-- TO DO --
Only one stretch of the data below is needed. Output the lines from the one with "apply resolves_bind. eexists evs2, [], _." up to and including the one with "initRatchet (hr_secret r) true", exactly as they stand.

(Stored data entries)
########################################
Lemma cpace_share_length p sid e started :
  startCpace p sid e = Ok started -> blen (cpace_share started) = 32.
Proof.
  intros H. unfold startCpace in H. destruct (hp_mode p); [injection H as <-; by apply blen_zeros|].
  destruct (hp_pin p) as [thePin|]; [|done].
  destruct (deriveGenerator _ _ _) as [G|]; [|done]. cbn [mbind result_bind] in H.
  destruct (cpaceStart G e) as [[y Y]|] eqn:Hs; [|done]. cbn [mbind result_bind map_err] in H.
  injection H as <-. cbn [cpace_share]. unfold cpaceStart in Hs. binds Hs.
  destruct (_cpace_ristretto255_scalarmult _ _) as [st share]. destruct (st =? 0); [|done].
  cbn [negb] in Hs. injection Hs as <- <-. by apply blen_region.
Qed.

Lemma initRatchet_pub seed role remote suite e s :
  initRatchet seed role remote suite e = Ok s -> blen (dhSelfPub s) = 32.
Proof.
  intros H. unfold initRatchet in H. destruct (x25519Keypair e) as [kp|] eqn:Hk; [|done].
  apply x25519Keypair_length in Hk as [Hk _]. cbn [map_err mbind result_bind] in H.
  destruct role; [|by injection H as <-]. destruct remote as [pub|]; [|done].
  destruct (x25519Dh _ _); [|done]. cbn [map_err mbind result_bind] in H.
  destruct (kdfRk _ _) as [[rk ck]|]; [|done]. cbn [map_err mbind result_bind] in H. by injection H as <-.
Qed.

Lemma acceptHello_inv p mode frame peer : acceptHello p (helloLayout mode) frame = Ok peer ->
  hello_ok (pq_suite mode) peer /\ frame = hello_bytes peer.
Proof.
  intros H. unfold acceptHello in H. binds H. subst. rewrite <- layout_suite. by apply parseHello_inv.
Qed.

Lemma selfHello_ok p suite sid ek Y pk ct : params_ok p -> blen sid = 32 -> blen ek = 32 -> blen Y = 32 ->
  blen pk = publicKeyBytes suite -> blen ct = ciphertextBytes suite ->
  hello_ok suite (selfHello p sid ek Y pk ct).
Proof. intros [] **. by split. Qed.

Lemma deriveSecrets_inv p suite ek started ss self peer t secret pb :
  deriveSecrets p suite ek started ss self peer = Ok (t, secret, pb) ->
  t = transcript (hp_amInitiator p) self peer (hp_channelInput p) /\ blen secret = 32 /\
  healing_of t secret (pb_rootKey pb) (pb_binding pb) /\
  pb_nextOfferer pb = if hp_amInitiator p then local else remote.
Proof.
  intros H. unfold deriveSecrets in H. binds H. destruct x1 as [secret' pb']. injection H as <- <- <-.
  unfold hybridSecrets in E1. binds E1. injection E1 as <- <-.
  apply map_err_ok in E3, E4, E5. cbn [pb_rootKey pb_binding pb_nextOfferer]. split_and!; [done|by eapply hkdfExpand_length|split; [done|]|done].
  by eexists.
Qed.

Lemma suite_lengths mode : 0 <= publicKeyBytes (pq_suite mode) /\ 0 <= ciphertextBytes (pq_suite mode).
Proof. by destruct mode. Qed.

Lemma core_resolves h p e evs r : resolves evs (performHandshakeCore h p e) (Ok r) <->
  exists mlKem ek self peer started ss t secret pb evs1 evs2,
    createMlKemBackend (pq_suite (hp_pqMode p)) true h = Ok mlKem /\
    x25519Keypair (en_ek e) = Ok ek /\
    evs = evs1 ++ evs2 /\
    resolves evs1
      (if hp_amInitiator p
       then helloInitiator p e (helloLayout (hp_pqMode p)) mlKem (region SID_LEN (en_sid e)) ek
       else helloResponder p e (helloLayout (hp_pqMode p)) mlKem (region SID_LEN (en_sid e)) ek)
      (Ok (self, peer, started, ss)) /\
    deriveSecrets p (pq_suite (hp_pqMode p)) ek started ss self peer = Ok (t, secret, pb) /\
    resolves evs2
      (if hp_amInitiator p
       then confirmInitiator (roomPqModeToRootSuite (hp_pqMode p)) e t secret
       else confirmResponder (roomPqModeToRootSuite (hp_pqMode p)) e t secret) (Ok (hr_state r)) /\
    hr_secret r = secret /\ hr_pqHealing r = pb.
Proof.
  unfold performHandshakeCore. rewrite layout_suite. split.
  - intros H. unsettle H. repeat match goal with H : map_err _ _ = Ok _ |- _ => apply map_err_ok in H end.
    apply resolves_bind in H as (evs1 & evs2 & [[[self peer] started] ss] & -> & Hhello & H). unsettle H.
    apply resolves_bind in H as (evs3 & evs4 & state & -> & Hconf & H). unsettle H.
    subst r. eexists _, _, _, _, _, _, _, _, _, _, _.
    rewrite app_nil_r. by split_and!.
  - intros (mlKem & ek & self & peer & started & ss & t & secret & pb & evs1 & evs2 & Hb & Hek & -> &
      H1 & Hd & H2 & Hs & Hp).
    apply wait_bind. exists mlKem. split; [by rewrite Hb|]. apply wait_bind. exists ek.
    split; [by rewrite Hek|]. apply resolves_bind. eexists evs1, evs2, _. split_and!; [done|exact H1|].
    cbv beta iota. apply wait_bind. eexists. split; [exact Hd|]. cbv beta iota.
    apply resolves_bind. eexists evs2, [], _. split_and!; [by rewrite app_nil_r|exact H2|].
    apply ret_resolves. split; [done|]. destruct r. cbn in *. congruence.
Qed.

Lemma blen_sid e : blen (region SID_LEN (en_sid e)) = 32.
Proof. by apply blen_region. Qed.

Ltac hello_self Hek :=
  apply selfHello_ok; [done|apply blen_sid|apply (x25519Keypair_length _ _ Hek)
    |by eapply cpace_share_length|..].

(** What the initiator's frames were, and what it returned. *)
Lemma initiator_view h p e evs r : params_ok p -> hp_amInitiator p = true ->
  resolves evs (performHandshakeCore h p e) (Ok r) ->
  exists t v, evs = left_events (conversation t v) /\ confirmed p t v r /\
    v_dhPubI v = dhSelfPub (hr_state r) /\
    initRatchet (hr_secret r) true (Some (v_dhPubR v)) (roomPqModeToRootSuite (hp_pqMode p))
      (en_ratchet e) = Ok (hr_state r).
Proof.
  intros Hp Ha. rewrite core_resolves, Ha.
  intros (mlKem & ek & self & peer & started & ss & t & secret & pb & evs1 & evs2 & Hb & Hek & -> &
    Hh & Hd & Hc & <- & Hpb).
  apply helloInitiator_resolves in Hh as (kp & pk & frame & -> & Hk & Hpk & Hst & Hself & Hacc & Hdec).
  apply confirmInitiator_resolves in Hc
    as (cR & fR & dhPubR & macR & macI & macF & -> & Hcon & Hinit & HI & HR & Hfin & HF).
  apply deriveSecrets_inv in Hd as (-> & Hsec & Hheal & Hturn). rewrite Ha in *.
  apply acceptHello_inv in Hacc as [Hpeer ->]. destruct (suite_lengths (hp_pqMode p)) as [Hn1 Hn2].
  rewrite layout_suite in Hpk, Hself. assert (hello_ok (pq_suite (hp_pqMode p)) self) as Hok.
  { rewrite Hself. hello_self Hek; [by eapply set_field_length|by apply blen_zeros]. }
  apply parseConfirm_inv in Hcon as (HdR & HmR & ->). apply parseFinish_inv in Hfin as [HmF ->].
  exists (transcript true self peer (hp_channelInput p)),
    {| v_dhPubR := dhPubR; v_dhPubI := dhSelfPub (hr_state r); v_macR := macR; v_macI := macI; v_macF := macF |}.
  pose proof (initRatchet_pub _ _ _ _ _ _ Hinit) as HdI. pose proof (hmac_length _ _ _ HI) as HmI.
  rewrite packHello_bytes by (by rewrite layout_suite). rewrite packConfirm_bytes by done.
  split_and!; [done| |done..]. split; cbn; rewrite ?Hpb, ?Ha; done.
Qed.

(** The responder's side. *)
Lemma responder_view h p e evs r : params_ok p -> hp_amInitiator p = false ->
  resolves evs (performHandshakeCore h p e) (Ok r) ->
  exists t v s0, evs = right_events (conversation t v) /\ confirmed p t v r /\
    v_dhPubR v = dhSelfPub s0 /\
    initRatchet (hr_secret r) false None (roomPqModeToRootSuite (hp_pqMode p)) (en_ratchet e) = Ok s0 /\
    primeResponderRatchet (v_dhPubI v) (en_prime e) s0 = (Ok tt, hr_state r).
Proof.
  intros Hp Ha. rewrite core_resolves, Ha.
  intros (mlKem & ek & self & peer & started & ss & t & secret & pb & evs1 & evs2 & Hb & Hek & -> &
    Hh & Hd & Hc & <- & Hpb).
  apply helloResponder_resolves in Hh as (frame & ct & ctf & -> & Hacc & Henc & Hct & Hst & Hself).
  apply confirmResponder_resolves in Hc
    as (cI & dhPubI & macR & macI & macF & s0 & -> & Hinit & HR & Hcon & HI & Hprime & HF).
  apply deriveSecrets_inv in Hd as (-> & Hsec & Hheal & Hturn). rewrite Ha in *.
  apply acceptHello_inv in Hacc as [Hpeer ->]. destruct (suite_lengths (hp_pqMode p)) as [Hn1 Hn2].
  rewrite layout_suite in Hct, Hself. assert (hello_ok (pq_suite (hp_pqMode p)) self) as Hok.
  { rewrite Hself. hello_self Hek; [by apply blen_zeros|by eapply set_field_length]. }
  apply parseConfirm_inv in Hcon as (HdI & HmI & ->).
  exists (transcript false self peer (hp_channelInput p)),
    {| v_dhPubR := dhSelfPub s0; v_dhPubI := dhPubI; v_macR := macR; v_macI := macI; v_macF := macF |}, s0.
  pose proof (initRatchet_pub _ _ _ _ _ _ Hinit) as HdR. pose proof (hmac_length _ _ _ HR) as HmR.
  pose proof (hmac_length _ _ _ HF) as HmF.
  rewrite packHello_bytes by (by rewrite layout_suite). rewrite packConfirm_bytes, packFinish_bytes by done.
  split_and!; [done| |done..]. split; cbn; rewrite ?Hpb, ?Ha; done.
Qed.
(* ===== verification/HandshakeRun.v ===== *)
(** * A handshake between honest ends

    When both ends have the same room parameters and each other's cross-signed
    identities, and the module answers, the two functions return under every
    schedule of the asynchronous transport, with linked ratchets and healing
    machines ([handshake_completes]). *)

From stdpp Require Import relations.
From S2P Require Import Prelude Bytes Constants Crypto Proto Cpace X25519 Ratchet RatchetKeys RatchetChain.
From S2P Require Import RatchetSession RoomPolicy MlKem MlKemWasm PqRecord PqMachine PqSafety PqProtocol.
From S2P Require Import Handshake HandshakeConfirm.
Local Open Scope Z_scope.

Section Run.
Context {C : LibCrypto} {P : CpaceModule} {W : WasmModule} {D : IdentityModule}.
Context `{!HkdfTotal C, !DhCommutes C, !DhTotal C, !Sha512Streaming P, !CpaceGroup, !MallocFresh W}.

(** Ends of one edge: the same room, and each knows a cross-signature of the
    other's identity. *)
Record honest_pair (pI pR : HandshakeCoreParams) (idI idR : X25519KeyPair) : Prop := {
  hn_mode : hp_mode pI = hp_mode pR;
  hn_pq : hp_pqMode pI = hp_pqMode pR;
  hn_pin : hp_pin pI = hp_pin pR;
  hn_channel : hp_channelInput pI = hp_channelInput pR;
  hn_roleI : hp_amInitiator pI = true;
  hn_roleR : hp_amInitiator pR = false;
  hn_idI : exists e, x25519Keypair e = Ok idI;
  hn_idR : exists e, x25519Keypair e = Ok idR;
  hn_secI : hp_idSelfSec pI = x_secretKey idI;
  hn_secR : hp_idSelfSec pR = x_secretKey idR;
  hn_pubI : hp_selfIdentityX25519Pub pI = x_publicKey idI;
  hn_pubR : hp_selfIdentityX25519Pub pR = x_publicKey idR;
  hn_okI : params_ok pI;
  hn_okR : params_ok pR;
  hn_sigI : verifyIdentityCrossSig (x_publicKey idI) (hp_selfIdentityCrossSignature pI)
              (hp_peerIdentityEd25519Pub pR) = Ok true;
  hn_sigR : verifyIdentityCrossSig (x_publicKey idR) (hp_selfIdentityCrossSignature pR)
              (hp_peerIdentityEd25519Pub pI) = Ok true;
  hn_pinned : hp_mode pI = pin -> exists w, hp_pin pI = Some w /\ field_safe w;
  hn_safe : field_safe (hp_channelInput pI);
}.

(** ** The component secrets *)

Lemma three_dh_total idI idR ekI ekR :
  (exists e, x25519Keypair e = Ok idI) -> (exists e, x25519Keypair e = Ok idR) ->
  (exists e, x25519Keypair e = Ok ekI) -> (exists e, x25519Keypair e = Ok ekR) ->
  exists s,
    deriveInteractive3dhSecret (x_secretKey idI) (x_publicKey idR) (x_secretKey ekI) (x_publicKey ekR) true = Ok s /\
    deriveInteractive3dhSecret (x_secretKey idR) (x_publicKey idI) (x_secretKey ekR) (x_publicKey ekI) false = Ok s.
Proof.
  intros (a & Ha) (b & Hb) (c & Hc) (d & Hd).
  rewrite <- (three_dh_agrees c a d b) by done.
  unfold deriveInteractive3dhSecret.
  destruct (dh_total _ _ _ _ Hc Hd) as (s1 & ->). destruct (dh_total _ _ _ _ Ha Hd) as (s2 & H2).
  destruct (dh_total _ _ _ _ Hc Hb) as (s3 & H3). cbn [mbind result_bind]. rewrite H2.
  cbn [mbind result_bind]. rewrite H3. cbn [mbind result_bind].
  destruct (hkdf_total THREE_DH_SALT (bset (bset (bset (zeros 96) 0 s2) 32 s3) 64 s1) THREE_DH_INFO 32 ltac:(done))
    as (prk & okm & -> & Ho). by exists okm.
Qed.

Lemma hybridSecrets_total mode suite t pake ids ss : exists secret root, forall role,
  hybridSecrets mode suite t pake ids ss role =
    Ok (secret, {| pb_rootKey := root; pb_binding := subtle_digest_sha256 (pqBindingInput t);
                   pb_nextOfferer := if role : bool then local else remote |}).
Proof.
  pose (ikm := concatUint8Arrays (match mode with pin => [pake; ids; ss] | nopin => [ids; ss] end)).
  destruct (hkdf_total HS_HYBRID_KDF_SALT ikm (hybridInfo mode suite t) 32 ltac:(done)) as (prk & secret & Hx & Hs).
  set (b := subtle_digest_sha256 (pqBindingInput t)).
  destruct (hkdf_total PQ_HEALING_ROOT_SALT secret (concatUint8Arrays [PQ_HEALING_ROOT_INFO; b]) 32 ltac:(done))
    as (prk' & root & Hx' & Hr).
  exists secret, root. intros role. unfold hybridSecrets. cbv zeta. fold ikm b. rewrite Hx. cbn [map_err mbind result_bind]. rewrite Hs.
  cbn [map_err mbind result_bind]. rewrite Hx'. cbn [map_err mbind result_bind]. by rewrite Hr.
Qed.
########################################
-- SOLUTION TO THIS PROBLEM --
    apply resolves_bind. eexists evs2, [], _. split_and!; [by rewrite app_nil_r|exact H2|].
    apply ret_resolves. split; [done|]. destruct r. cbn in *. congruence.
Qed.

Lemma blen_sid e : blen (region SID_LEN (en_sid e)) = 32.
Proof. by apply blen_region. Qed.

Ltac hello_self Hek :=
  apply selfHello_ok; [done|apply blen_sid|apply (x25519Keypair_length _ _ Hek)
    |by eapply cpace_share_length|..].

(** What the initiator's frames were, and what it returned. *)
Lemma initiator_view h p e evs r : params_ok p -> hp_amInitiator p = true ->
  resolves evs (performHandshakeCore h p e) (Ok r) ->
  exists t v, evs = left_events (conversation t v) /\ confirmed p t v r /\
    v_dhPubI v = dhSelfPub (hr_state r) /\
    initRatchet (hr_secret r) true (Some (v_dhPubR v)) (roomPqModeToRootSuite (hp_pqMode p))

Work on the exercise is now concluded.